(** What [normalize] returns: the value after [k] truncating divisions, brought
    into normal form. *)
Lemma normalize_spec m e x :
  0 <= m <= u256_max -> is_i64 e -> normalize m e = Some x ->
  wf x /\ (mantissa x = 0 <-> m = 0) /\
  exists k, 0 <= k <= 57 /\ (val x == inject_Z (m / 10 ^ k * 10 ^ k) * p10 e)%Q /\
    (0 < k -> SAFE_FLOAT_MAX < m / 10 ^ (k - 1)) /\ m / 10 ^ k <= SAFE_FLOAT_MAX /\
    (m <> 0 -> e - 21 <= exponent x <= e + k).
Proof.
  intros Hm He. unfold normalize. destruct (m =? 0) eqn:E0; bool_to_prop.
  { intros [= <-]. split; [by left|]. split; [done|]. exists 0. subst m.
    by split_and!. }
  destruct (norm_down _ m e) as [[m1 e1]|] eqn:E1; [|done].
  destruct (norm_up _ m1 e1) as [[m2 e2]|] eqn:E2; [|done]. intros [= <-].
  apply norm_down_spec in E1 as (k & Hk & Hm1 & -> & Hle & Hlt); [|lia|].
  2: { transitivity u256_max; [lia|by apply Z.leb_le]. }
  assert (Hk57 : k <= 57).
  { apply Z.nlt_ge. intros Hgt. destruct Hlt as [Hlt _]; [lia|].
    assert (m / 10 ^ (k - 1) <= m / 10 ^ 57).
    { apply Z.div_le_compat_l; [lia|]. split; [lia|]. apply Z.pow_le_mono_r; lia. }
    assert (m / 10 ^ 57 <= u256_max / 10 ^ 57) by (apply Z.div_le_mono; lia).
    assert (u256_max / 10 ^ 57 <= SAFE_FLOAT_MAX) by by apply Z.leb_le. lia. }
  assert (Hpos : 0 < m1).
  { subst m1. apply div_pow10_pos; [lia..|]. intros. by apply Hlt. }
  apply norm_up_spec in E2 as (j & Hj & -> & -> & Hlo & Hup); [|done|].
  2: { apply Z.lt_le_trans with (10 ^ Z.of_nat normalize_fuel); [done|].
       rewrite <- (Z.mul_1_l (10 ^ _)) at 1. apply Z.mul_le_mono_nonneg_r; lia. }
  assert (Hj21 : j <= 21 /\ m1 * 10 ^ j <= SAFE_FLOAT_MAX).
  { destruct (Z.eq_dec j 0) as [->|]; [rewrite Z.pow_0_r; lia|].
    destruct Hup as [Hup _]; [lia|]. split.
    - apply Z.nlt_ge. intros Hgt.
      assert (10 ^ 21 <= 10 ^ (j - 1)) by (apply Z.pow_le_mono_r; lia).
      sf_consts. nia.
    - replace (10 ^ j) with (10 * 10 ^ (j - 1)) by (rewrite <- Z.pow_succ_r by lia; f_equal; lia).
      sf_consts. lia. }
  destruct Hj21 as [Hj21 Hmax].
  assert (Hmod : (m1 * 10 ^ j) mod (u128_max + 1) = m1 * 10 ^ j).
  { apply Z.mod_small. sf_consts. lia. }
  rewrite Hmod. simpl. split_and!.
  - right. simpl. split; [lia|].
    destruct (Z.eq_dec j 0) as [->|]; [|by apply Hup; lia].
    rewrite Z.sub_0_r. destruct (Z.eq_dec k 0) as [->|]; [by rewrite Z.add_0_r|].
    apply Hlt; lia.
  - split; [|done]. sf_consts. lia.
  - exists k. split_and!; try lia.
    unfold val. simpl. subst m1.
    rewrite <- (p10_shift (m / 10 ^ k) (e + k - j) j) by lia.
    replace (e + k - j + j) with (e + k) by lia. by apply p10_shift.
Qed.

(** [normalize] succeeds whenever the exponent leaves it room. *)
Lemma norm_down_total fuel m e :
  - 2 ^ 63 <= e <= 2 ^ 63 - 1 - Z.of_nat fuel -> is_Some (norm_down fuel m e).
Proof.
  revert m e. induction fuel as [|fuel IH]; intros m e He; simpl; [by eexists|].
  destruct (_ <? m); [|by eexists]. unfold checked_div. simpl.
  unfold i64_checked_add. rewrite (proj2 (andb_true_iff _ _)).
  - apply IH. lia.
  - unfold i64_min, i64_max. rewrite !Z.leb_le. lia.
Qed.

Lemma norm_up_total fuel m e :
  0 < m -> - 2 ^ 63 + Z.of_nat fuel <= e <= 2 ^ 63 - 1 -> is_Some (norm_up fuel m e).
Proof.
  revert m e. induction fuel as [|fuel IH]; intros m e Hm He; simpl; [by eexists|].
  destruct (m <=? _) eqn:E; [|by eexists]. bool_to_prop.
  unfold checked_mul. rewrite (proj2 (Z.leb_le _ _)) by (sf_consts; lia).
  unfold i64_checked_sub, i64_checked_add. rewrite (proj2 (andb_true_iff _ _)).
  - apply IH; lia.
  - unfold i64_min, i64_max. rewrite !Z.leb_le. lia.
Qed.

Lemma normalize_total m e :
  0 <= m <= u256_max -> - 2 ^ 63 + 200 <= e <= 2 ^ 63 - 200 -> is_Some (normalize m e).
Proof.
  intros Hm He. unfold normalize. destruct (m =? 0) eqn:E0; [by eexists|]. bool_to_prop.
  destruct (norm_down_total normalize_fuel m e) as [[m1 e1] H1]; [unfold normalize_fuel; lia|].
  rewrite H1. pose proof H1 as H2.
  apply norm_down_spec in H2 as (k & Hk & Hm1 & -> & Hle & Hlt); [|lia|].
  2: { transitivity u256_max; [lia|by apply Z.leb_le]. }
  destruct (norm_up_total normalize_fuel m1 (e + k)) as [[m2 e2] H2].
  - subst m1. apply div_pow10_pos; [lia..|]. intros. by apply Hlt.
  - split; [unfold normalize_fuel; lia|]. destruct (Z.eq_dec k 0) as [->|]; [lia|].
    destruct Hlt as [_ Hi]; [lia|]. unfold is_i64, i64_max in Hi. lia.
  - rewrite H2. by eexists.
Qed.

Section normalize_value.
  Context (m e : Z) (x : SafeFloat).
  Context (Hm : 0 <= m <= u256_max) (He : is_i64 e) (Hx : normalize m e = Some x).

Lemma normalize_wf : wf x.
Proof. by destruct (normalize_spec m e x). Qed.

(** Rounding is toward zero ... *)
Lemma normalize_le : (val x <= inject_Z m * p10 e)%Q.
Proof.
  destruct (normalize_spec m e x) as (_ & _ & k & Hk & -> & _); try done.
  apply p10_le. rewrite Z.mul_comm. apply Z.mul_div_le. apply pow10_pos. lia.
Qed.

(** ... exact for a mantissa with at most 21 significant digits ... *)
Lemma normalize_exact c s :
  m = c * 10 ^ s -> 0 <= s -> c <= SAFE_FLOAT_MAX -> (val x == inject_Z m * p10 e)%Q.
Proof.
  intros Hc Hs Hcm.
  destruct (normalize_spec m e x) as (_ & _ & k & Hk & -> & Hlt & _); try done.
  assert (Hks : k <= s).
  { apply Z.nlt_ge. intros Hgt. specialize (Hlt ltac:(lia)).
    assert (m / 10 ^ (k - 1) <= m / 10 ^ s).
    { apply Z.div_le_compat_l; [lia|]. split; [by apply pow10_pos|].
      apply Z.pow_le_mono_r; lia. }
    rewrite Hc, Z.div_mul in * by (pose proof (pow10_pos s Hs); lia). lia. }
  replace s with (s - k + k) in Hc by lia.
  rewrite Hc, Z.pow_add_r, Z.mul_assoc, Z.div_mul by
    (try lia; pose proof (pow10_pos k); lia). done.
Qed.

(** ... and never below the largest mantissa when that overflows. *)
Lemma normalize_ge_max :
  SAFE_FLOAT_MAX < m -> (inject_Z SAFE_FLOAT_MAX * p10 e <= val x)%Q.
Proof.
  intros Hgt.
  destruct (normalize_spec m e x) as (_ & _ & k & Hk & -> & Hlt & Hle & _); try done.
  apply p10_le. destruct (Z.eq_dec k 0) as [->|].
  { rewrite Z.pow_0_r, Z.div_1_r in *. lia. }
  pose proof (div_pow10_ge m k ltac:(lia) ltac:(apply Hlt; lia)).
  assert (10 ^ 1 <= 10 ^ k) by (apply Z.pow_le_mono_r; lia). sf_consts. nia.
Qed.

Lemma normalize_ge_min :
  (inject_Z (Z.min m SAFE_FLOAT_MAX) * p10 e <= val x)%Q.
Proof.
  destruct (Z_le_gt_dec m SAFE_FLOAT_MAX) as [Hle|Hgt].
  - rewrite Z.min_l, (normalize_exact m 0) by lia. apply Qle_refl.
  - rewrite Z.min_r by lia. apply normalize_ge_max. lia.
Qed.

Lemma normalize_exponent : m <> 0 -> e - 21 <= exponent x <= e + 57.
Proof.
  intros. destruct (normalize_spec m e x) as (_ & _ & k & Hk & _ & _ & _ & Hxe); try done.
  specialize (Hxe ltac:(done)). lia.
Qed.

Lemma normalize_zero_iff : mantissa x = 0 <-> m = 0.
Proof. by destruct (normalize_spec m e x) as (_ & ? & _). Qed.
End normalize_value.

(** ** Normal forms *)

Lemma wf_zero : wf zero.
Proof. by left. Qed.
#[export] Hint Resolve wf_zero : core.

Lemma val_zero : (val zero == 0)%Q.
Proof. reflexivity. Qed.

Lemma wf_mantissa x : wf x -> 0 <= mantissa x <= SAFE_FLOAT_MAX.
Proof. intros [[-> _]|[H _]]; sf_consts; lia. Qed.

Lemma wf_exponent x : wf x -> is_i64 (exponent x).
Proof. intros [[_ ->]|[_ H]]; [|done]. by split. Qed.

Lemma wf_nonzero x :
  wf x -> is_zero x = false -> min_mantissa < mantissa x <= SAFE_FLOAT_MAX.
Proof. unfold is_zero. intros [[H _]|[H _]] ?; bool_to_prop; [done|lia]. Qed.

Lemma wf_is_zero x : wf x -> is_zero x = true -> x = zero.
Proof.
  unfold is_zero. destruct x as [m e]. intros [[H H']|[H _]] ?; bool_to_prop; simpl in *.
  - by subst.
  - sf_consts. lia.
Qed.

Lemma val_nonneg x : wf x -> (0 <= val x)%Q.
Proof.
  intros H%wf_mantissa. unfold val. rewrite <- (Qmult_0_l (p10 (exponent x))).
  change 0%Q with (inject_Z 0). apply p10_le. lia.
Qed.

Lemma val_pos x : wf x -> is_zero x = false -> (0 < val x)%Q.
Proof.
  intros Hx H. pose proof (wf_nonzero _ Hx H). unfold val.
  rewrite <- (Qmult_0_l (p10 (exponent x))).
  change 0%Q with (inject_Z 0). apply p10_lt. sf_consts. lia.
Qed.

Lemma val_is_zero x : is_zero x = true -> (val x == 0)%Q.
Proof. unfold is_zero, val. intros H. bool_to_prop. rewrite H. apply Qmult_0_l. Qed.

(** Between normal forms the exponent decides first. *)
Lemma val_lt_exponent x y :
  wf x -> wf y -> is_zero y = false -> exponent x < exponent y -> (val x < val y)%Q.
Proof.
  intros Hx Hy Hy0 Hlt. pose proof (wf_mantissa _ Hx). pose proof (wf_nonzero _ Hy Hy0).
  unfold val. replace (exponent y) with (exponent x + (exponent y - exponent x)) by lia.
  rewrite p10_shift by lia. apply p10_lt.
  assert (10 ^ 1 <= 10 ^ (exponent y - exponent x)) by (apply Z.pow_le_mono_r; lia).
  sf_consts. nia.
Qed.

Lemma exponent_le_of_val x y :
  wf x -> wf y -> is_zero x = false -> (val x <= val y)%Q -> exponent x <= exponent y.
Proof.
  intros Hx Hy Hx0 Hle. apply Z.nlt_ge. intros Hlt.
  pose proof (val_lt_exponent y x Hy Hx Hx0 Hlt). lra.
Qed.

(** Dividing by the capped power is dividing by the power. *)
Lemma div_pow10_small m d : 0 <= m <= SAFE_FLOAT_MAX -> 22 <= d -> m / 10 ^ d = 0.
Proof.
  intros Hm Hd. apply Z.div_small.
  assert (10 ^ 22 <= 10 ^ d) by (apply Z.pow_le_mono_r; lia). sf_consts. lia.
Qed.

Lemma div_cappow10_raw m d :
  0 <= m <= SAFE_FLOAT_MAX -> 0 <= d ->
  default 0 (checked_div m (cappow10 d)) = m / 10 ^ d.
Proof.
  intros Hm Hd. unfold cappow10. change (saturating_add _ _ _) with 22.
  change (saturating_mul _ _ _) with (10 ^ 22).
  destruct (22 <? d) eqn:E; bool_to_prop.
  { rewrite (div_pow10_small m d) by lia. unfold checked_div. simpl.
    apply (div_pow10_small m 22); lia. }
  destruct (d =? 0) eqn:E0; bool_to_prop; [by rewrite E0|].
  unfold checked_pow. assert (10 ^ d <= 10 ^ 22) by (apply Z.pow_le_mono_r; lia).
  rewrite (proj2 (Z.leb_le _ _)) by (sf_consts; lia). simpl. unfold checked_div.
  pose proof (pow10_pos d Hd). by rewrite (proj2 (Z.eqb_neq _ _)) by lia.
Qed.

Lemma div_cappow10 m a b :
  0 <= m <= SAFE_FLOAT_MAX -> b <= a ->
  default 0 (checked_div m (cappow10 (i64_saturating_sub a b))) = m / 10 ^ (a - b).
Proof.
  intros Hm Hab. unfold i64_saturating_sub, i64_min, i64_max.
  rewrite div_cappow10_raw by lia. destruct (Z_le_gt_dec (a - b) 22).
  - do 2 f_equal. lia.
  - rewrite !div_pow10_small by lia. done.
Qed.

(** ** The operations *)

(** [new] is exact. *)
Lemma new_spec m e x :
  0 <= m -> is_i64 e -> new m e = Some x ->
  wf x /\ (val x == inject_Z m * p10 e)%Q /\ (is_zero x = true <-> m = 0) /\
  (m <> 0 -> e - 21 <= exponent x <= e + 57).
Proof.
  intros Hm He. unfold new. destruct (_ <? m) eqn:E; [done|]. bool_to_prop. intros Hx.
  assert (0 <= m <= u256_max) by (sf_consts; lia). split_and!.
  - by eapply normalize_wf.
  - eapply (normalize_exact m e x) with (c := m) (s := 0); try done; lia.
  - unfold is_zero. rewrite Z.eqb_eq. by eapply normalize_zero_iff.
  - by apply normalize_exponent.
Qed.

Lemma new_total m e :
  0 <= m <= SAFE_FLOAT_MAX -> - 2 ^ 63 + 200 <= e <= 2 ^ 63 - 200 -> is_Some (new m e).
Proof.
  intros Hm He. unfold new. rewrite (proj2 (Z.ltb_ge _ _)) by lia.
  apply normalize_total; [sf_consts; lia|done].
Qed.

(** A [u64] as a SafeFloat: always representable, exactly. *)
Lemma new_u64 v : is_u64 v ->
  exists x, new v 0 = Some x /\ wf x /\ (val x == inject_Z v)%Q /\
    (is_zero x = true <-> v = 0) /\ exp_ok 57 x.
Proof.
  intros Hv. unfold is_u64 in Hv.
  destruct (new_total v 0) as [x Hx]; [sf_consts; lia|lia|].
  destruct (new_spec v 0 x) as (Hwf & Hval & Hz & He); [lia|done|done|].
  exists x. split_and!; try done.
  - rewrite Hval. unfold p10. simpl. ring.
  - unfold exp_ok. destruct (Z.eq_dec v 0) as [->|Hn]; [|specialize (He Hn); lia].
    rewrite (wf_is_zero x Hwf (proj2 Hz eq_refl)). simpl. lia.
Qed.

(** [m1 + m2 / 10^d] at the larger exponent, the body both branches of [add]
    share. *)
Lemma add_branch x y z :
  wf x -> wf y -> is_zero x = false -> is_zero y = false -> exponent y <= exponent x ->
  normalize (saturating_add u256_max (mantissa x) (mantissa y / 10 ^ (exponent x - exponent y)))
    (exponent x) = Some z ->
  wf z /\ (val x <= val z)%Q /\ (val y <= val z)%Q /\ (val z <= val x + val y)%Q /\
  is_zero z = false /\
  exponent x - 21 <= exponent z <= exponent x + 57.
Proof.
  intros Hx Hy Hx0 Hy0 Hle Hz. set (d := exponent x - exponent y) in *.
  pose proof (wf_nonzero _ Hx Hx0) as Hmx. pose proof (wf_mantissa _ Hy) as Hmy.
  assert (Hq : 0 <= mantissa y / 10 ^ d <= mantissa y).
  { split; [apply Z.div_pos; [lia|apply pow10_pos; lia]|].
    apply Z.div_le_upper_bound; [apply pow10_pos; lia|].
    pose proof (pow10_pos d ltac:(lia)). nia. }
  assert (Hsat : saturating_add u256_max (mantissa x) (mantissa y / 10 ^ d) =
    mantissa x + mantissa y / 10 ^ d) by (unfold saturating_add; sf_consts; lia).
  rewrite Hsat in Hz. set (m := mantissa x + mantissa y / 10 ^ d) in *.
  assert (Hm : 0 <= m <= u256_max) by (sf_consts; lia).
  pose proof (wf_exponent _ Hx) as Hex.
  pose proof (normalize_ge_min m (exponent x) z Hm Hex Hz) as Hge.
  pose proof (normalize_exponent m (exponent x) z Hm Hex Hz ltac:(sf_consts; lia)).
  assert (Hxz : (val x <= val z)%Q).
  { eapply Qle_trans; [|done]. unfold val. apply p10_le. lia. }
  split_and!; try lia; try done.
  - by eapply normalize_wf.
  - destruct (Z.eq_dec (exponent y) (exponent x)) as [Heq|].
    + eapply Qle_trans; [|exact Hge]. unfold val. rewrite Heq. apply p10_le.
      assert (Hd : d = 0) by lia.
      unfold m. rewrite Hd, Z.pow_0_r, Z.div_1_r. sf_consts. lia.
    + pose proof (val_lt_exponent y x Hy Hx Hx0 ltac:(lia)). lra.
  - eapply Qle_trans; [by apply (normalize_le m (exponent x) z)|].
    unfold val, m. rewrite inject_Z_plus, Qmult_plus_distr_l. apply Qplus_le_r.
    replace (exponent x) with (exponent y + d) by lia. rewrite p10_shift by lia.
    apply p10_le. rewrite Z.mul_comm. apply Z.mul_div_le, pow10_pos. lia.
  - unfold is_zero. rewrite Z.eqb_neq, (normalize_zero_iff m (exponent x) z); try done.
    sf_consts. lia.
Qed.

• [Problem description]: From the first line of the data above to the line containing "exists k, 0", repeat everything exactly and add nothing.

• [Exercise solution]:
(** What [normalize] returns: the value after [k] truncating divisions, brought
    into normal form. *)
Lemma normalize_spec m e x :
  0 <= m <= u256_max -> is_i64 e -> normalize m e = Some x ->
  wf x /\ (mantissa x = 0 <-> m = 0) /\
  exists k, 0 <= k <= 57 /\ (val x == inject_Z (m / 10 ^ k * 10 ^ k) * p10 e)%Q /\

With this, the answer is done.